Alex Schepeljanski of Alex Intelligent Software develops the free AS SSD Benchmark utility for testing storage devices. The AS SSD Benchmark tests sequential read and write speeds, input/output operational performance, and response times.

AS-SSD Benchmark uses compressed data, so sequential file transfer speeds may be reported lower than with other tools using uncompressed data. For this reason, we will concentrate on the operational IOPS performance in this section.
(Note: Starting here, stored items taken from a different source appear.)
Lemma completionCascade_run (taskId : oid) (task : Task.t) (now : date)
    (siteDoc : Site.t) (s : Store) :
  sites s !! Task.site task = Some siteDoc ->
  completionCascade taskId task now s
  = (inr tt,
     mkStore
       (tasks s)
       (<[Task.site task :=
            stampSections completed taskId now (Task.sections task)
                          (Site.incCompleted now siteDoc)]> (sites s))
       (alter Client.incCompleted (Task.client task) (clients s))
       (match Task.worker task with
        | Some w => alter User.incCompleted w (users s)
        | None => users s
        end)
       (inventory s)).
Proof.
  intros Hsite. unfold completionCascade, propagate.
  destruct (Task.worker task) as [w|];
    unfold mbind, M_bind, modify, gets, mret, M_ret;
    cbn [on_sites on_users on_clients sites tasks clients users inventory];
    rewrite lookup_alter_eq, Hsite; cbn [fmap option_fmap option_map];
    (rewrite updateSections_run
      by (cbn; rewrite lookup_alter_eq, Hsite; reflexivity));
    unfold on_sites; cbn [sites tasks clients users inventory];
    f_equal; f_equal;
    (apply map_eq; intros k;
     destruct (decide (k = Task.site task)) as [->|Hk];
     [rewrite !lookup_insert_eq; reflexivity
     |rewrite !lookup_insert_ne by congruence;
      rewrite lookup_alter_ne by congruence; reflexivity]).
Qed.
Lemma commit_pushes (e : Event) (s : Simulator) :
  pushes (rescheduled e (before_reschedule e s))
    (2 * length (P_ s) + 4 + Z.to_nat (- e_a e))
    (before_reschedule e s) (committed e s).
Proof.
  unfold committed, before_reschedule.
  pose proof (drift_to_frame (e_t e) (snapshot_taken s)) as (_ & _ & _ & Hlen).
  pose proof (snapshot_frame s) as (_ & HP & _).
  rewrite HP in Hlen. rewrite <- Hlen. apply resolve_pushes.
Qed.

Lemma before_reschedule_frame (e : Event) (s : Simulator) :
  cfg_ (before_reschedule e s) = cfg_ s
  /\ pq_ (before_reschedule e s) = pq_ s
  /\ undo_ (before_reschedule e s) = undo_ (snapshot_taken s)
  /\ length (P_ (before_reschedule e s)) = length (P_ s)
  /\ t_ (before_reschedule e s) = t_ (drift_to (e_t e) s).
Proof.
  unfold before_reschedule.
  pose proof (bounced_frame e (drift_to (e_t e) (snapshot_taken s))) as (-> & -> & -> & -> & ->).
  pose proof (drift_to_frame (e_t e) (snapshot_taken s)) as (-> & -> & -> & ->).
  pose proof (snapshot_frame s) as (-> & HP & Ht & ->).
  rewrite HP. repeat split.
  unfold drift_to. rewrite Ht. by case_decide.
Qed.

(** [commit] throws exactly when [snapshot] does, leaving the simulator as it
    is, and otherwise returns the simulator after the snapshot, the drift and
    the [switch]. *)
Lemma commit_outcome (e : Event) (s : Simulator) :
  (snapshot_throws s -> commit e s = Thrown s)
  /\ (~ snapshot_throws s -> commit e s = Returned (committed e s)).
Proof.
  unfold commit, committed. split; intros Hs.
  - by rewrite (proj1 (snapshot_outcome s) Hs).
  - by rewrite (proj2 (snapshot_outcome s) Hs).
Qed.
The results of this test are something you should get used to: transfer rates beyond anything you’re likely to have seen before. With a sequential read rate of over 2.8 gigabytes per second, and a sequential write just barely slower at 2.5 gigabytes per second, the performance of our Samsung 950 PRO RAID-0 array is more than five times faster than we’ve seen from the very best SATA SSDs.

Samsung-950-PRO-RAID

Samsung 950 PRO RAID Results

While hammering the drive with 64 requests at once, the results aren’t quite as stellar: a meager 1346MB/s read and 768MB/s write…but as you can see from the chart below they’re still far beyond any SATA SSD. Compared to a single Samsung 950 PRO, write performance has roughly doubled, but reads are only somewhat better.

AS-SSD-Benchmark_Results

In the next section, Benchmark Reviews tests transfer rates using ATTO Disk Benchmark.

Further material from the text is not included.